The programme concluded with I CAN ALWAYS SLEEP BUT TONIGHT I CAN’T: a mesmeric collection of performances for the camera, directed by Fernando Vílchez & Andrea Morán following Morán’s hospitalisation. The format of this film was simple and effective, cinematically revisiting voice notes sent to paint a picture of the world outside the hospital bed. What we witness from behind the lens is a series of performances that act as a kind of triple-escape: the story being read, the imagined intention behind its selection, and then the final, witnessed layer of reader in scene. There are all sorts of lovely relationships happening between these layers (why was this text chosen, what does it mean to them all) and something very rich about how this is framed, arranged and presented. It is delightful to see these individuals compose themselves in the scene before they begin their reading – a tiny interaction with the filmmakers that hints at the love underlying the whole thing.

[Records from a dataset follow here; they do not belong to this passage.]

(** The process after [AuthManager::login_device_id] of the stub build:
    the user is logged in under the id the stub hands out. *)
Definition logged_in_world : World (list IncomingPacket) :=
  {| p2p := P2PManager_default;
     auth := {| m_logged_in := true; m_product_user_id := 305419896 |};
     get_handle := None |}.

(** Assignment to the three public [std::function] fields. *)
Definition set_handlers (established closed packet : bool) (m : P2PManager)
    : P2PManager :=
  mkP2PManager (m_initialized m) (m_config m) (m_connections m)
    (m_incoming_packets m) established closed packet.

(** [test_p2p] of tests/test_client.cpp, which runs in the stub build:
    it returns what the test prints - whether the fake peer is
    connected, whether the packet was sent, and the peer count. *)
Definition test_p2p : Op (list IncomingPacket) (bool * bool * N) :=
  let config := {| socket_name := "TestGameSocket"; allow_relay := true;
                   max_packet_size := 1170; num_channels := 2 |} in
  let fake_peer := 3735928559 in
  let message := Some [x48; x65; x6c; x6c; x6f; x2c; x20; x70; x65; x65; x72;
                       x21; x00] in
  let* ok := initialize true config in
  if negb ok then ret (false, false, 0) else
  accept_connections true nullptr >>
  modify (set_p2p (set_handlers true false true)) >>
  connect_to_peer true fake_peer >>
  for_each (λ _ : nat, receive_packets true 100 >> ret tt) (seq 0 5) >>
  let* connected := is_connected_to fake_peer in
  let* sent :=
    (if connected then
       let* sent := send_packet true fake_peer message 13 0 ReliableOrdered in
       broadcast_packet true message 13 0 UnreliableUnordered >> ret sent
     else ret false) in
  let* count := get_peer_count in
  ret (connected, sent, count).

(** [AuthManager::logout], on the fields modelled here. *)
Definition logout {T} (w : World T) : World T :=
  mkWorld (p2p w) {| m_logged_in := false; m_product_user_id := nullptr |}
    (get_handle w).

(** ** Vocabulary of the properties *)

Definition connections {T} (w : World T) : gmap EOS_ProductUserId PeerConnection :=
  m_connections (p2p w).

(** The hand-off of a packet to the transport succeeds: always in the
    stub build; in the SDK build the platform handle is live and the SDK
    answers [EOS_Success]. *)
Definition transport_accepts (stub : bool) {T} `{!EOS_SDK T} (w : World T) : Prop :=
  stub = true ∨
  ∃ t, get_handle w = Some t ∧ ∀ o, (EOS_P2P_SendPacket t o).1 = EOS_Success.

(** The checks at the head of [send_packet] all pass. *)
Definition sendable {T} (w : World T) (peer : EOS_ProductUserId)
    (data : option (list byte)) (size : N) : Prop :=
  m_initialized (p2p w) = true ∧ peer ≠ nullptr ∧ is_Some data ∧ size ≠ 0 ∧
  size ≤ max_packet_size (m_config (p2p w)).

(** The table update of a successful [send_packet]. *)
Definition bump_sent {T} (peer : EOS_ProductUserId) (size : N) (w : World T)
    : World T :=
  set_p2p (with_connections (alter (add_bytes_sent size) peer)) w.

Definition is_established_call (e : Event) : bool :=
  match e with Call_on_connection_established _ _ => true | _ => false end.

(** The calls of the connection-established handler in a trace. *)
Definition established_calls (tr : list Event) : list Event :=
  filter (λ e, is_established_call e = true) tr.

(** The calls of the consumer's handlers in a trace, in order. *)
Definition handler_calls (tr : list Event) : list Event :=
  filter (λ e, is_handler_call e = true) tr.

(** The calls into the SDK in a trace, in order. *)
Definition transport_calls (tr : list Event) : list Event :=
  filter (λ e, is_transport_call e = true) tr.

(** The datagrams the SDK hands out when it is polled from state [t] as
    [receive_packets] polls it: at most [budget] times and until the
    first call that does not answer [EOS_Success]. *)
Fixpoint sdk_polled {T} `{!EOS_SDK T} (budget : nat) (t : T)
    (local : EOS_ProductUserId) : list IncomingPacket :=
  match budget with
  | O => []
  | S budget' =>
      let '(r, size, t1) := EOS_P2P_GetNextReceivedPacketSize t local in
      if negb (bool_decide (r = EOS_Success)) then [] else
      let '(rp, t2) :=
        EOS_P2P_ReceivePacket t1
          {| recv_LocalUserId := local; recv_MaxDataSizeBytes := wrap32 size |} in
      if bool_decide (rp_result rp = EOS_Success)
      then received_packet (wrap32 size) rp :: sdk_polled budget' t2 local
      else []
  end.

(** The table after the received-byte counters were credited with the
    packets [pkts], one after the other. *)
Definition credit_received (pkts : list IncomingPacket)
    (m : gmap EOS_ProductUserId PeerConnection)
    : gmap EOS_ProductUserId PeerConnection :=
  foldl (λ m pkt, alter (add_bytes_received (N.of_nat (length (data pkt))))
                    (sender pkt) m) m pkts.

(** The packets one call of [receive_packets] takes out of the inbound
    queue: the first [max_packets] entries of [m_incoming_packets] in
    the stub build, what the SDK hands out in the SDK build. *)
Definition drained (stub : bool) {T} `{!EOS_SDK T} (w : World T) (max_packets : N)
    : list IncomingPacket :=
  if stub then take (N.to_nat max_packets) (m_incoming_packets (p2p w))
  else match get_handle w with
       | Some t => sdk_polled (N.to_nat max_packets) t (get_product_user_id (auth w))
       | None => []
       end.

(** Every entry of [m] is still in [m'], with byte counters at least as
    large. *)
Definition counters_le (m m' : gmap EOS_ProductUserId PeerConnection) : Prop :=
  ∀ p c, m !! p = Some c →
    ∃ c', m' !! p = Some c' ∧ bytes_sent c ≤ bytes_sent c' ∧
          bytes_received c ≤ bytes_received c'.

(** No 64-bit counter of [m] wraps around when [k] more bytes are
    counted. *)
Definition headroom (k : N) (m : gmap EOS_ProductUserId PeerConnection) : Prop :=
  ∀ p c, m !! p = Some c →
    bytes_sent c + k < 2 ^ 64 ∧ bytes_received c + k < 2 ^ 64.

(** A second stand-in for the examples: an SDK without state that
    refuses every send and never has a datagram waiting. *)
Definition refusing_sdk : EOS_SDK unit := {|
  EOS_P2P_SOCKETID_SOCKETNAME_SIZE := 33;
  EOS_P2P_AcceptConnection := λ t _, t;
  EOS_P2P_CloseConnection := λ t _, t;
  EOS_P2P_SendPacket := λ t _, (EOS_Failure 1, t);
  EOS_P2P_GetNextReceivedPacketSize := λ t _, (EOS_Failure 1, 0, t);
  EOS_P2P_ReceivePacket := λ t _,
    ({| rp_result := EOS_Failure 1; rp_sender := nullptr; rp_channel := 0;
        rp_written := []; rp_bytes_received := 0 |}, t);
  EOS_P2P_AddNotify := λ t _ _ _, t
|}.

(** An initialised manager over the refusing SDK, peer 7 connected. *)
Definition refused_world : World unit :=
  {| p2p := {| m_initialized := true; m_config := P2PConfig_default;
               m_connections := {[7 := established_entry 7]};
               m_incoming_packets := [];
               on_connection_established := true; on_connection_closed := true;
               on_packet_received := true |};
     auth := {| m_logged_in := true; m_product_user_id := 305419896 |};
     get_handle := Some tt |}.

(** A string holds a NUL character. *)
Fixpoint has_nul (s : string) : bool :=
  match s with
  | EmptyString => false
  | String c s' => Ascii.eqb c Ascii.zero || has_nul s'
  end.

(** ** Sequences of calls

    What the rest of the program and the SDK can do to the manager: call
    a public member function, assign the handler fields, deliver one of
    the three notifications registered by [register_callbacks], or change
    the singletons the manager reads ([AuthManager], the platform
    handle). *)

Inductive Call (T : Type) : Type :=
  | Call_initialize (config : P2PConfig)
  | Call_shutdown
  | Call_accept_connections (peer_id : EOS_ProductUserId)
  | Call_connect_to_peer (peer_id : EOS_ProductUserId)
  | Call_disconnect_from_peer (peer_id : EOS_ProductUserId)
  | Call_disconnect_all
  | Call_send_packet (peer_id : EOS_ProductUserId) (data : option (list byte))
      (size channel : N) (reliability : PacketReliability)
  | Call_broadcast_packet (data : option (list byte)) (size channel : N)
      (reliability : PacketReliability)
  | Call_receive_packets (max_packets : N)
  | Assign_handlers (established closed packet : bool)
  | Notify_connection_request (peer_id : EOS_ProductUserId)
  | Notify_connection_established (peer_id : EOS_ProductUserId)
  | Notify_connection_closed (peer_id : EOS_ProductUserId)
  | Env_auth (a : AuthManager)
  | Env_platform (h : option T).
Arguments Call_initialize {T} _.
Arguments Call_shutdown {T}.
Arguments Call_accept_connections {T} _.
Arguments Call_connect_to_peer {T} _.
Arguments Call_disconnect_from_peer {T} _.
Arguments Call_disconnect_all {T}.
Arguments Call_send_packet {T} _ _ _ _ _.
Arguments Call_broadcast_packet {T} _ _ _ _.
Arguments Call_receive_packets {T} _.
Arguments Assign_handlers {T} _ _ _.
Arguments Notify_connection_request {T} _.
Arguments Notify_connection_established {T} _.
Arguments Notify_connection_closed {T} _.
Arguments Env_auth {T} _.
Arguments Env_platform {T} _.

The IberoDocs Short Film Programme 2020 was further enhanced by a Q&A with Imma De Reyes after the screening, who talked a little about how making a film (even a short one) is a long and laborious process that requires incredible belief, love and patience from those leading the way. De Reyes elaborated that, to begin with at least, a documentary exists only in the imagination of the filmmaker, requiring tenacity and hard work to bring that out onto the screen. I love this idea of the story existing there finally for all of us, in the shared experience of the audience and crew.